To report on all the small events witnessed while observing the sessions is a difficult task to be fully accomplished. Therefore, this item will present fragments of these meetings with the intention of understanding the progress of the proposals. The images aim to contribute to the communication and reminiscence of interactions with the collection, with the other participants and with the materials and objects selected by the educators.


We enter the exhibition and the coordinating educator talks a little more about Picasso’s blue and rose period that are presented in some works of the first part of the exhibition. He uses as a playful resource a frame that is illuminated with blue or rose, attracting the attention of infants and adults. Babies and parents have fun with the luminous frame and with small paper frames of blue and rose gelatin filters10, creating a kind of photographic filter.

A baby walks through the gallery with a rose filter. He goes towards a mother who is crouching and playing with her daughter with the blue filter (the baby is putting the blue filter on the mother’s face). Then the baby who was walking with the rose filter on his face puts it on the face of this mother, while the daughter puts the blue filter on her own face. Then he leaves and goes his own way, the other baby watches him. A baby lies down on one of the tissues [with a pattern similar to the clothing of the character in the painting] and pretends to be asleep. The scene provokes laughter from adults and the attention of other babies. He repeats the gesture a few times (Field Notes, June 4, 2016/Picasso: savant hand, savage eye).

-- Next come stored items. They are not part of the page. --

(** C34: Operations on a number that no handle has report PARAM,
    directory operations on the handle of a file report IS_FILE, and reading
    or writing without the permission reports PERM, and seeking in a file with a
    mode that does not exist reports PARAM; none of them has an effect.  Lengths
    are not negative. *)
Theorem vfs_errors ec no st : 
  (lookup_handle no st = None →
    (∀ ok1 ok2, fs_close ok1 ok2 no st = Done (ECAUSE_PARAM, st) ∧ fs_dir_close ok1 ok2 no st = Done (ECAUSE_PARAM, st)) ∧
    (∀ b n, 0 <= n → fs_read ec no b n st = Done (0, ECAUSE_PARAM, b, st) ∧ fs_write ec no b n st = Done (0, ECAUSE_PARAM, st)) ∧
    (∀ off m, fs_seek no off m st = Done (0, ECAUSE_PARAM, st)) ∧ fs_tell ec no st = Done (0, ECAUSE_PARAM) ∧
    ∀ out, fs_dir_read ec out no st = Done (false, ECAUSE_PARAM, out, st)) ∧
  ∀ h, lookup_handle no st = Some h →
    (h_read h = false → ∀ b n, 0 <= n → fs_read ec no b n st = Done (0, ECAUSE_PERM, b, st)) ∧
    (h_write h = false → ∀ b n, 0 <= n → fs_write ec no b n st = Done (0, ECAUSE_PERM, st)) ∧
    (is_dir h = false → (∀ ok1 ok2, fs_dir_close ok1 ok2 no st = Done (ECAUSE_IS_FILE, st)) ∧
       ∀ out, fs_dir_read ec out no st = Done (false, ECAUSE_IS_FILE, out, st)) ∧
    (∀ v i data off, file_view st no h v i data → fs_seek no off SEEK_OTHER st = Done (offset h, ECAUSE_PARAM, st)).
Proof.
  split.
  - intros Hk%lookup_handle_None. unfold fs_close, fs_dir_close, fs_dir_read, is_dir_handle, fs_read, fs_write, fs_seek, fs_tell.
    rewrite Hk. split_and!; try done. intros b n Hn. by rewrite (proj2 (Z.ltb_ge _ _)) by lia.
  - intros h (k&Hk&Hh&_)%by_handle_lookup.
    unfold fs_dir_close, fs_dir_read, is_dir_handle, fs_read, fs_write, fs_seek. rewrite Hk, Hh. cbn [deref mbind outcome_bind].
    split_and!; [intros Hp b n Hn..|intros Hp|]; try (rewrite ?(proj2 (Z.ltb_ge _ _)) by lia; by rewrite Hp).
    intros v i data off (_&Hdir&Hview&Ho). pose proof (shared_view_length _ _ _ _ _ Hview) as (s&Hs&Hsz&_). rewrite Hs. cbn [deref mbind outcome_bind].
    rewrite Hdir. cbn [negb andb]. rewrite (proj2 (Z.ltb_ge (offset h) 0)), (proj2 (Z.ltb_ge (size (s_file s)) (offset h))) by lia.
    unfold put_handle, set_offset. rewrite list_insert_id; [by destruct st|]. by destruct h.
Qed.

(** ** Closing *)

Lemma lookup_handle_elem no st h : NoDup (fileno <$> handle_list st) →
  lookup_handle no st = Some h ↔ h ∈ handle_list st ∧ fileno h = no.
Proof.
  intros Hnd. split.
  - intros (k&_&Hh&Hn)%by_handle_lookup. split; [by eapply list_elem_of_lookup_2|done].
  - intros [Hin Hn]. destruct (lookup_handle no st) as [h'|] eqn:Hl.
    + apply by_handle_lookup in Hl as (k'&_&Hh'&Hn'). apply list_elem_of_lookup_1 in Hin as [k Hh].
      assert (k = k') as ->; [|congruence]. eapply NoDup_lookup; [exact Hnd| |]; rewrite list_lookup_fmap.
      * by rewrite Hh.
      * rewrite Hh'. simpl. congruence.
    + apply lookup_handle_None in Hl. unfold vfs_file_by_handle in Hl. rewrite find_index_None in Hl.
      apply Hl in Hin. apply Z.eqb_neq in Hin. congruence.
Qed.

(** Removing one handle from the table. *)
Lemma handle_splice_spec ok no k h st : NoDup (fileno <$> handle_list st) → (length (handle_list st) <= handle_cap st)%nat →
  handle_list st !! k = Some h → fileno h = no →
  ∃ l c, vfs_file_handle_splice ok (Some k) st = Done (set_handle_table l c st) ∧
    ∀ no', lookup_handle no' (set_handle_table l c st) = if decide (no' = no) then None else lookup_handle no' st.
Proof.
  intros Hnd Hcap Hk Hn. destruct (splice_perm _ _ _ _ Hk Hcap) as (l&E&Hl). unfold vfs_file_handle_splice. rewrite E.
  cbn [mbind outcome_bind]. eexists l, _. split; [reflexivity|]. intros no'.
  set (st' := set_handle_table l _ st).
  assert (NoDup (fileno h :: (fileno <$> handle_list st'))) as [Hni Hnd']%NoDup_cons.
  { change (NoDup (fileno <$> (h :: l))). by rewrite Hl. }
  apply option_eq. intros h'. rewrite lookup_handle_elem by done. case_decide as Hd.
  - split; [|done]. intros [Hin Hh']. exfalso. apply Hni. apply list_elem_of_fmap. exists h'. split; [congruence|done].
  - rewrite lookup_handle_elem by done. simpl. rewrite <-Hl, elem_of_cons. split; [tauto|]. intros [[-> |] ?]; [congruence|done].
Qed.

Lemma by_ptr_Some p st : p ∈ shared_list st → ∃ k, vfs_file_by_ptr p st = Some k ∧ shared_list st !! k = Some p.
Proof.
  intros Hp. unfold vfs_file_by_ptr. destruct (find_index _ 0 _) as [k|] eqn:Hk.
  - exists k. split; [done|]. apply find_index_Some in Hk as (_&x&Hx&E&_). rewrite Nat.sub_0_r in Hx.
    apply Nat.eqb_eq in E. by subst.
  - rewrite find_index_None in Hk. apply Hk in Hp. by rewrite Nat.eqb_refl in Hp.
Qed.

(** Closing the last reference: the inode loses a link, and the shared handle
    its place in the table. *)
Lemma close_shared_spec ok p s v fs i ino st : shared_mem st !! p = Some s → s_vfs s = Some v → mounts st !! v = Some fs →
  tables_ok fs → ramfs_file (s_file s) = Some i → inode_list fs !! i = Some ino → inode ino = Z.of_nat i →
  0 < links ino < 2 ^ 64 → p ∈ shared_list st → (length (shared_list st) <= shared_cap st)%nat →
  ∃ st1 st2 fs', vfs_file_close p st = Done (ECAUSE_OK, st1) ∧
    vfs_file_shared_splice ok (vfs_file_by_ptr p st1) st1 = Done st2 ∧
    handle_list st2 = handle_list st ∧ handle_cap st2 = handle_cap st ∧
    p :: shared_list st2 ≡ₚ shared_list st ∧ open_on st2 p = None ∧ mounts st2 = <[v := fs']> (mounts st) ∧
    inode_list fs' = <[i := set_links (links ino - 1) ino]> (inode_list fs) ∧
    inode_usage fs' = if decide (links ino = 1) then <[i := false]> (inode_usage fs) else inode_usage fs.
Proof.
  intros Hs Hv Hfs Ht Hf Hi Hino Hlinks Hp Hcap.
  destruct (pop_inode_refcount_spec fs i ino Ht Hi Hino Hlinks) as (fs'&E&Hl&Hu).
  unfold vfs_file_close, vfs_of, vfs_ramfs_file_close. rewrite Hs. cbn [deref mbind outcome_bind]. rewrite Hv.
  cbn [deref mbind outcome_bind]. rewrite Hfs. cbn [deref mbind outcome_bind]. rewrite Hf. cbn [deref mbind outcome_bind].
  rewrite E. cbn [mbind outcome_bind]. set (st1 := put_shared p _ (put_mount v fs' st)).
  destruct (by_ptr_Some p st1 Hp) as (k&Hk&Hlk). destruct (splice_perm (shared_cap st1) _ _ _ Hlk Hcap) as (l&E2&Hperm).
  eexists st1, (set_shared_table l _ st1), fs'. split; [reflexivity|]. split.
  { unfold vfs_file_shared_splice. rewrite Hk, E2. reflexivity. }
  split_and!; [done|done|exact Hperm| |done|done|done].
  unfold open_on. simpl. rewrite lookup_insert_eq. simpl. by rewrite Hv.
Qed.

(** Closing a handle removes exactly that handle from the table: every
    other number still denotes the handle it did.  While other references to
    the file are counted only the count drops; the last one also removes the
    shared handle from its table, marks it closed, and takes one link from the
    inode, which is freed when that was its last link. *)
Theorem fs_close_correct ok1 ok2 no h s v fs i ino st :
  NoDup (fileno <$> handle_list st) → (length (handle_list st) <= handle_cap st)%nat →
  (length (shared_list st) <= shared_cap st)%nat → lookup_handle no st = Some h → h_shared h ∈ shared_list st →
  shared_mem st !! h_shared h = Some s → s_vfs s = Some v → mounts st !! v = Some fs → tables_ok fs →
  ramfs_file (s_file s) = Some i → inode_list fs !! i = Some ino → inode ino = Z.of_nat i → 0 < links ino < 2 ^ 64 →
  0 < refcount (s_file s) < 2 ^ 64 →
  ∃ st', fs_close ok1 ok2 no st = Done (ECAUSE_OK, st') ∧
    (∀ no', lookup_handle no' st' = if decide (no' = no) then None else lookup_handle no' st) ∧
    if decide (refcount (s_file s) = 1) then
      h_shared h :: shared_list st' ≡ₚ shared_list st ∧ open_on st' (h_shared h) = None ∧
      ∃ fs', mounts st' = <[v := fs']> (mounts st) ∧
        inode_list fs' = <[i := set_links (links ino - 1) ino]> (inode_list fs) ∧
        inode_usage fs' = if decide (links ino = 1) then <[i := false]> (inode_usage fs) else inode_usage fs
    else
      shared_list st' = shared_list st ∧ mounts st' = mounts st ∧
      shared_mem st' = <[h_shared h := set_refcount (refcount (s_file s) - 1) s]> (shared_mem st).
Proof.
  intros Hnd Hcap Hscap Hl Hin Hs Hv Hfs Ht Hf Hi Hino Hlinks Hrc.
  destruct (by_handle_lookup _ _ _ Hl) as (k&Hk&Hh&Hn). unfold fs_close. rewrite Hk. unfold vfs_file_destroy_handle.
  pose proof (lookup_lt_Some _ _ _ Hh) as Hlt. rewrite (proj2 (Nat.ltb_lt _ _) Hlt). cbn [assert_or_panic mbind outcome_bind].
  rewrite Hh. cbn [deref mbind outcome_bind]. rewrite Hs. cbn [deref mbind outcome_bind].
  rewrite wrap_small by (unfold fits; lia). set (s' := set_refcount _ s). set (st0 := put_shared _ s' st).
  change (refcount (s_file s')) with (refcount (s_file s) - 1).
  destruct (decide (refcount (s_file s) = 1)) as [Hone|Hone].
  - rewrite (proj2 (Z.eqb_eq _ _)) by lia.
    destruct (close_shared_spec ok1 (h_shared h) s' v fs i ino st0) as (st1&st2&fs'&E1&E2&Hh2&Hc2&Hp2&Ho2&Hm2&Hl2&Hu2);
      [apply lookup_insert_eq|done..|].
    rewrite E1. cbn [mbind outcome_bind]. rewrite E2. cbn [mbind outcome_bind].
    destruct (handle_splice_spec ok2 no k h st2) as (l&c&E3&Hlook); [rewrite ?Hh2, ?Hc2; done..|].
    rewrite E3. cbn [mbind outcome_bind]. eexists. split_and!; [reflexivity| |exact Hp2|exact Ho2|by exists fs'].
    intros no'. rewrite Hlook. destruct (decide (no' = no)); [done|]. unfold lookup_handle, vfs_file_by_handle. by rewrite Hh2.
  - rewrite (proj2 (Z.eqb_neq _ _)) by lia. cbn [mbind outcome_bind].
    destruct (handle_splice_spec ok2 no k h st0) as (l&c&E3&Hlook); [done..|].
    rewrite E3. cbn [mbind outcome_bind]. eexists. by split_and!.
Qed.
End handles.

(** ** Instances

    A state with two handles of the file "f" of ten bytes: number 0 for
    reading and writing at its start, and number 1 for reading at offset 4. *)

#[local] Existing Instance demo_strings.
#[local] Existing Instance demo_strings_spec.
#[local] Existing Instance demo_heap.
#[local] Existing Instance demo_heap_spec.

Definition demo_paths : PathStrings := {|
  cstr_index s c := fst <$> list_find (.= c) s;
  mem_index b n c := fst <$> list_find (.= c) (take n b);
|}.
#[local] Existing Instance demo_paths.

Lemma demo_paths_spec : PathStringsSpec.
Proof. by split. Qed.
#[local] Existing Instance demo_paths_spec.

Definition opened_fs : ramfs unit := Eval vm_compute in
  match vfs_ramfs_file_open 1 (FileShared 0 0 None 0) [102] sized with Done (_, _, fs) => fs | _ => mounted end.
Definition demo_shared : vfs_file_shared := VfsShared (FileShared 2 10 (Some 2%nat) 2) 0 (Some 0%nat).
Definition handle_rw : vfs_file_handle := VfsHandle 0 true true false 0 [] 0 0.
Definition handle_ro : vfs_file_handle := VfsHandle 4 false true false 0 [] 0 1.
Definition demo_vfs : vfs_state unit :=
  VfsState [0%nat] 2 {[0%nat := demo_shared]} [handle_rw; handle_ro] 2 2 {[0%nat := opened_fs]} (Some 0%nat).

Definition demo_data : list Z := replicate 10 0.

Lemma demo_shared_view : shared_view demo_vfs 0 0 2 demo_data.
Proof.
  exists demo_shared, opened_fs, (inode_of opened_fs 2).
  split_and!; [reflexivity|reflexivity|reflexivity|solve_file_at|reflexivity|vm_compute; reflexivity].
Qed.

Lemma demo_view_rw : file_view demo_vfs 0 handle_rw 0 2 demo_data.
Proof. split_and!; [reflexivity|reflexivity|apply demo_shared_view|vm_compute; discriminate..]. Qed.

Lemma demo_view_ro : file_view demo_vfs 1 handle_ro 0 2 demo_data.
Proof. split_and!; [reflexivity|reflexivity|apply demo_shared_view|vm_compute; discriminate..]. Qed.

Lemma demo_vfs_ok : vfs_ok demo_vfs.
Proof.
  split.
  - intros no h (k&_&Hh&Hn)%by_handle_lookup _. exists 0%nat, 2%nat, demo_data. subst no.
    destruct k as [|[|k]]; simplify_eq/=; [apply demo_view_rw|apply demo_view_ro].
  - assert (∀ p x, open_on demo_vfs p = Some x → p = 0%nat) as Hp; [|by intros p p' x ->%Hp ->%Hp].
    intros p x. unfold open_on. simpl. destruct (decide (p = 0%nat)) as [-> |Hne]; [done|].
    by rewrite lookup_singleton_ne.
Qed.

Lemma file_ops_safe_witness : vfs_ok demo_vfs ∧ ∃ st', run_op (OpWrite 0 [7; 8]) demo_vfs = Done st'.
Proof.
  destruct (file_ops_safe demo_vfs demo_vfs demo_vfs_ok (rtc_refl _ _)) as [Hok Hstep]. split; [exact Hok|].
  apply Hstep. split; intros h Hh; vm_compute in Hh; injection Hh as <-; reflexivity.
Defined.


Lemma vfs_errors_witness : fs_close true true 5 demo_vfs = Done (ECAUSE_PARAM, demo_vfs) ∧
  fs_write ECAUSE_OK 1 [3] 1 demo_vfs = Done (0, ECAUSE_PERM, demo_vfs) ∧ fs_seek 0 3 SEEK_OTHER demo_vfs = Done (offset handle_rw, ECAUSE_PARAM, demo_vfs).
Proof.
  split_and!.
  - destruct (vfs_errors ECAUSE_OK 5 demo_vfs) as [H5 _]. apply (proj1 (H5 eq_refl)).
  - destruct (vfs_errors ECAUSE_OK 1 demo_vfs) as [_ H1]. apply (H1 handle_ro eq_refl); [reflexivity|lia].
  - destruct (vfs_errors ECAUSE_OK 0 demo_vfs) as [_ H1]. exact (proj2 (proj2 (proj2 (H1 handle_rw eq_refl))) _ _ _ 3 demo_view_rw).
Defined.

Lemma fs_close_correct_witness : ∃ st', fs_close true true 0 demo_vfs = Done (ECAUSE_OK, st') ∧
  lookup_handle 0 st' = None ∧ lookup_handle 1 st' = Some handle_ro ∧ shared_list st' = shared_list demo_vfs.
Proof.
  destruct (fs_close_correct true true 0 handle_rw demo_shared 0 opened_fs 2 (inode_of opened_fs 2) demo_vfs)
    as (st'&E&Hl&Hs); try reflexivity.
  - apply (bool_decide_unpack _). vm_compute. exact I.
  - simpl. lia.
  - left.
  - split; vm_compute; reflexivity.
  - split; vm_compute; reflexivity.
  - split; vm_compute; reflexivity.
  - exists st'. split_and!; [exact E|apply (Hl 0)|apply (Hl 1)|apply Hs].
Defined.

In the proposal of the fragment above, one of the paths chosen by educators was to emphasize Picasso’s expressive use of colors - particularly what is called his blue and rose period. The solution found was to manufacture small blue and rose lighting gelatin filters, so that participants could see the works and other people through color filters. Another strategy was the use of a luminous frame (Figure 5) that bathed the participants with color. Such elements brought concepts from Picasso’s work to a concrete experience that could be experienced in a variety of situations (I see the work, I see the other, I see the space).

Source: Photo by Researcher.

Figure 5 Participants with luminous frame 

The fragment and the images also reveal the relational character of these proposed objects - I see and share this experience with the others, including and making them see as well - (Figure 6).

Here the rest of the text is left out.